Vietnam’s growth slowed in the first quarter, putting pressure on the government to revive bank lending in an economy hobbled by bad debt.
GDP expanded 4.89 percent in the first three months of the year from the same period a year earlier, the General Statistics Office in Hanoi said yesterday.
That compares with a previously reported 5.44 percent pace in the final quarter of last year and the median estimate of 5.2 percent in a Bloomberg survey of 10 economists.
Growth in the first quarter of last year was revised to 4.75 percent, the Statistics Office said.
Vietnamese Prime Minister Nguyen Tan Dung approved last month a master plan to revamp the economy after a credit slump dampened corporate expansion and consumer spending, while a weak property market hurt construction.
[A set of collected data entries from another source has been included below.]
(* ===== verification/ShellWord.v ===== *)
(** * ShellWord: variable substitution, builder flags and instruction dispatch

    Models [src/builder/dockerfile/shell_parser.go] (quotes, escapes and
    environment variables in the arguments of an instruction), [bflag.go] (the
    flags of an instruction) and the argument expansion of [dispatch] in
    [evaluator.go].

    The text scanner is the list of characters still to be read, as [text/scanner] gives
    them: bytes that are not UTF-8 as the replacement character, and without a byte order
    mark at the start ([scanned]).  The three mutually recursive readers take fuel; more
    than the number of characters is always enough ([ProcessWord_total]).  Letters, digits
    and spaces are the ASCII ones. *)

From S2P Require Import Prelude Strconv Json Utf8 Dockerfile.
Import Strings Utf8.Utf8 Dockerfile.

Module ShellWord.

Inductive shell_error :=
| ShellErr (e : goerror)
| ShellFuel.
#[global] Instance shell_error_eq_dec : EqDecision shell_error.
Proof. solve_decision. Defined.

(** ** The scanner *)

Definition BOM : gostring := Json.utf8 0xFEFF.
(** What [Next] returns, character by character, up to the end of the text. *)
Definition scanned (s : gostring) : gostring := TrimPrefix (sanitize s) BOM.

(** ** Words *)

Record wordsStruct := mkWords { word : gostring; words : list gostring; inWord_ : bool }.
Definition no_words : wordsStruct := mkWords [] [] false.

Definition addRawChar (w : wordsStruct) (c : ascii) : wordsStruct := mkWords (word w ++ [c]) (words w) true.
Definition addChar (w : wordsStruct) (c : ascii) : wordsStruct :=
  if IsSpace c && inWord_ w then
    if negb (word w =s []) then mkWords [] (words w ++ [word w]) false else w
  else if negb (IsSpace c) then addRawChar w c
  else w.
Definition addChars (w : wordsStruct) (str : gostring) : wordsStruct := foldl addChar w str.
Definition addString (w : wordsStruct) (str : gostring) : wordsStruct := addChars w (scanned str).
Definition addRawString (w : wordsStruct) (str : gostring) : wordsStruct := mkWords (word w ++ str) (words w) true.
Definition getWords (w : wordsStruct) : list gostring :=
  if negb (word w =s []) then words w ++ [word w] else words w.

(** ** The readers *)

Section process.
Context (envs : list gostring) (whole : gostring).

(** [getEnv]: the first entry for the name. *)
Fixpoint get_env (es : list gostring) (n : gostring) : gostring :=
  match es with
  | [] => []
  | e :: es =>
      match Cut "=" e with
      | None => if n =s e then [] else get_env es n
      | Some (k, v) => if n =s k then v else get_env es n
      end
  end.
Definition getEnv (n : gostring) : gostring := get_env envs n.

(** [processName]: a digit alone, or letters, digits and underscores. *)
Definition name_char (c : ascii) : bool := is_alpha c || is_digit c || (c =c "_").
Fixpoint name_loop (s : gostring) : gostring * gostring :=
  match s with
  | [] => ([], [])
  | c :: rest => if name_char c then let '(n, r) := name_loop rest in (c :: n, r) else ([], s)
  end.
Definition processName (s : gostring) : gostring * gostring :=
  match s with
  | c :: rest => if is_digit c then ([c], rest) else name_loop s
  | [] => ([], [])
  end.

(** [processSingleQuote], after the opening quote. *)
Fixpoint processSingleQuote (s : gostring) : gostring * gostring :=
  match s with
  | [] => ([], [])
  | c :: rest => if c =c "'" then ([], rest) else let '(t, r) := processSingleQuote rest in (c :: t, r)
  end.

(** [processStopOn] (its result, its words and what is left), [processDoubleQuote]
    after the quote and [processDollar] after the dollar sign. *)
Fixpoint processStopOn (fuel : nat) (stop : option ascii) (s result_ : gostring) (w : wordsStruct)
    : result shell_error (gostring * list gostring * gostring) :=
  match fuel with
  | O => Err ShellFuel
  | S fuel =>
      match s with
      | [] => Ok (result_, getWords w, [])
      | c :: rest =>
          if bool_decide (stop = Some c) then Ok (result_, getWords w, rest)
          else if c =c "'" then
            let '(tmp, rest) := processSingleQuote rest in
            processStopOn fuel stop rest (result_ ++ tmp) (addRawString w tmp)
          else if c =c "034" then
            let! (tmp, rest) := processDoubleQuote fuel rest [] in
            processStopOn fuel stop rest (result_ ++ tmp) (addRawString w tmp)
          else if c =c "$" then
            let! (tmp, rest) := processDollar fuel rest in
            processStopOn fuel stop rest (result_ ++ tmp) (addString w tmp)
          else if c =c "\" then
            match rest with
            | [] => Ok (result_, getWords w, [])
            | d :: rest => processStopOn fuel stop rest (result_ ++ [d]) (addRawChar w d)
            end
          else processStopOn fuel stop rest (result_ ++ [c]) (addChar w c)
      end
  end
with processDoubleQuote (fuel : nat) (s result_ : gostring) : result shell_error (gostring * gostring) :=
  match fuel with
  | O => Err ShellFuel
  | S fuel =>
      match s with
      | [] => Ok (result_, [])
      | c :: rest =>
          if c =c "034" then Ok (result_, rest)
          else if c =c "$" then
            let! (tmp, rest) := processDollar fuel rest in processDoubleQuote fuel rest (result_ ++ tmp)
          else if c =c "\" then
            match rest with
            | [] => Ok (result_, [])
            | d :: rest' =>
                if (d =c "034") || (d =c "$") then processDoubleQuote fuel rest' (result_ ++ [d])
                else processDoubleQuote fuel rest (result_ ++ [c])
            end
          else processDoubleQuote fuel rest (result_ ++ [c])
      end
  end
with processDollar (fuel : nat) (s : gostring) : result shell_error (gostring * gostring) :=
  match fuel with
  | O => Err ShellFuel
  | S fuel =>
      match strip_prefix "{" s with
      | Some s =>
          let '(n, s) := processName s in
          match s with
          | c :: s =>
              if c =c "}" then Ok (getEnv n, s)
              else if c =c ":" then
                let! (wd, _, rest) := processStopOn fuel (Some (ch "}")) (tail s) [] no_words in
                let newValue := getEnv n in
                match s with
                | m :: _ =>
                    if m =c "+" then Ok (if newValue =s [] then newValue else wd, rest)
                    else if m =c "-" then Ok (if newValue =s [] then wd else newValue, rest)
                    else Err (ShellErr (Errorf "Unsupported modifier (%c) in substitution: %s" [[m]; whole]))
                | [] => Err (ShellErr (Errorf "Unsupported modifier (%c) in substitution: %s" [[]; whole]))
                end
              else Err (ShellErr (Errorf "Missing ':' in substitution: %s" [whole]))
          | [] => Err (ShellErr (Errorf "Missing ':' in substitution: %s" [whole]))
          end
      | None =>
          let '(n, rest) := processName s in
          Ok (if n =s [] then "$" else getEnv n, rest)
      end
  end.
Vietnamese bank lending contracted in the first two months of this year after growing 9 percent last year, which was the slowest pace in at least two decades.
The monetary authority this week cut its policy interest rates, the seventh such reduction since the start of last year, after inflation slowed to 6.64 percent this month. The refinancing rate is now 8 percent compared with 15 percent at the end of 2011.
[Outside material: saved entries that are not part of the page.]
(** A trigger may not be one of three instructions, so that no trigger comes back to
    [FROM]. *)
Definition trigger_node (n : option Node) : M unit :=
  match n with
  | None => throw BPanic
  | Some n' =>
      let v := ToUpper (Value n') in
      if v =s "ONBUILD" then fail "Chaining ONBUILD via `ONBUILD ONBUILD` isn't allowed" []
      else if (v =s "MAINTAINER") || (v =s "FROM") then fail "%s isn't allowed as an ONBUILD trigger" [Value n']
      else dispatch_node (fun _ => throw BPanic) n
  end.
Definition trigger (line : gostring) : M unit :=
  match Parse line with
  | Err e => throw (BParse e)
  | Ok root => mapM_ trigger_node (Children root)
  end.

Definition processImageFrom (img : option BImage) : M unit :=
  (match img with
   | Some i =>
       modify (fun b => record (EvFrom (ImageID i)) (set_image (ImageID i) b)) ;;
       match bi_RunConfig i with Some c => modify (set_config (fun _ => c)) | None => ret tt end
   | None => ret tt
   end) ;;
  modify (set_config (fun c =>
    match ConvertKVStringsToMap (cEnv c) !! ("PATH" : gostring) with
    | None => with_env (cEnv c ++ ["PATH=" ++ DefaultPathEnv]) c
    | Some _ => c
    end)) ;;
  match img with
  | None => ret tt
  | Some _ =>
      triggers <- gets (fun b => OnBuild (runConfig b)) ;;
      modify (set_config (with_onbuild [])) ;;
      mapM_ trigger triggers
  end.

Definition NoBaseImageSpecifier : gostring := "scratch".

Definition from (s : step) : M unit :=
  match st_args s with
  | [name] =>
      parse_flags s ;;
      if name =s NoBaseImageSpecifier
      then modify (fun b => record (EvFrom []) (set_scratch b)) ;; processImageFrom None
      else
        found <- gets (fun b => if PullParent options then None else GetImageOnBuild docker (trace b) name) ;;
        img <- (match found with
                | Some i => ret i
                | None => ask (fun b => PullOnBuild docker (trace b) name) (EvPull name)
                end) ;;
        processImageFrom (Some img)
  | _ => fail "%s requires exactly one argument" ["FROM"]
  end.

Definition dispatch (n : option Node) : M unit := dispatch_node from n.

(** *** [builder.go] *)

(** [clearTmp] stops at the first container that cannot be removed. *)
Fixpoint clear_loop (cs : list gostring) (b : Builder) : Builder :=
  match cs with
  | [] => b
  | c :: cs =>
      let r := ContainerRm docker (trace b) c in
      let b := record (EvRemove c r) b in
      match r with
      | Err _ => b
      | Ok _ => clear_loop cs (set_tmp (fun s => s ∖ {[c]}) b)
      end
  end.
Definition clearTmp (b : Builder) : Builder := clear_loop (rangeSet (tmpContainers b)) b.

(** [sanitizeRepoAndTags]; [seen] are the names so far.  A reference that is not
    canonical has a tag after [WithDefaultTag], so the second default is never used. *)
Fixpoint sanitize (names : list gostring) (seen : list gostring) : result berror (list Reference.Named) :=
  match names with
  | [] => Ok []
  | repo :: names =>
      if repo =s [] then sanitize names seen
      else
        match Reference.ParseNamed repo with
        | Err e => Err (BReference e)
        | Ok ref =>
            match Reference.WithDefaultTag ref with
            | Reference.canonicalRef _ _ => Err (BErr (Errorf "build tag cannot contain a digest" []))
            | ref =>
                let nameWithTag := Reference.String ref in
                if bool_decide (nameWithTag ∈ seen) then sanitize names seen
                else let! refs := sanitize names (nameWithTag :: seen) in Ok (ref :: refs)
            end
        end
  end.
Definition sanitizeRepoAndTags (names : list gostring) : result berror (list Reference.Named) := sanitize names [].

(** The instructions one after the other; [cancelled] is whether the client has gone. *)
Fixpoint build_steps (cancelled : history → bool) (children : list (option Node)) : M unit :=
  match children with
  | [] => ret tt
  | n :: children =>
      fun b =>
        if cancelled (trace b) then fail "Build cancelled" [] b
        else
          match dispatch n b with
          | (b, Err e) => (if ForceRemove options then clearTmp b else b, Err e)
          | (b, Ok _) => build_steps cancelled children (if Remove options then clearTmp b else b)
          end
  end.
The benchmark VN Index rose 0.5 percent as of the mid-day break in trading as Asian shares climbed on US economic data. The Vietnamese dong gained 0.1 percent to 20,935 per US dollar.
Vietnam’s economy grew 5.03 percent last year, the slowest pace since 1999, and the World Bank predicts expansion of 5.5 percent this year.
That would mark the first time in at least two decades that the nation expanded less than 6 percent for three straight years.
Retail sales increased 11.7 percent in the first quarter from the same period a year earlier, slowing from a 21.8 percent pace in the same period a year earlier, the Statistics Office also said yesterday.
The struggling economy and labor market cut into purchasing power, the agency said in a summary.
Dung has appointed Vietnamese Deputy Prime Minister Vu Van Ninh and central bank Governor Nguyen Van Binh to oversee a panel to restructure banks by 2015.
An asset management company will be set up by the end of this month to resolve bad debt, according to Le Xuan Nghia, a member of the National Financial and Monetary Policy Advisory Council.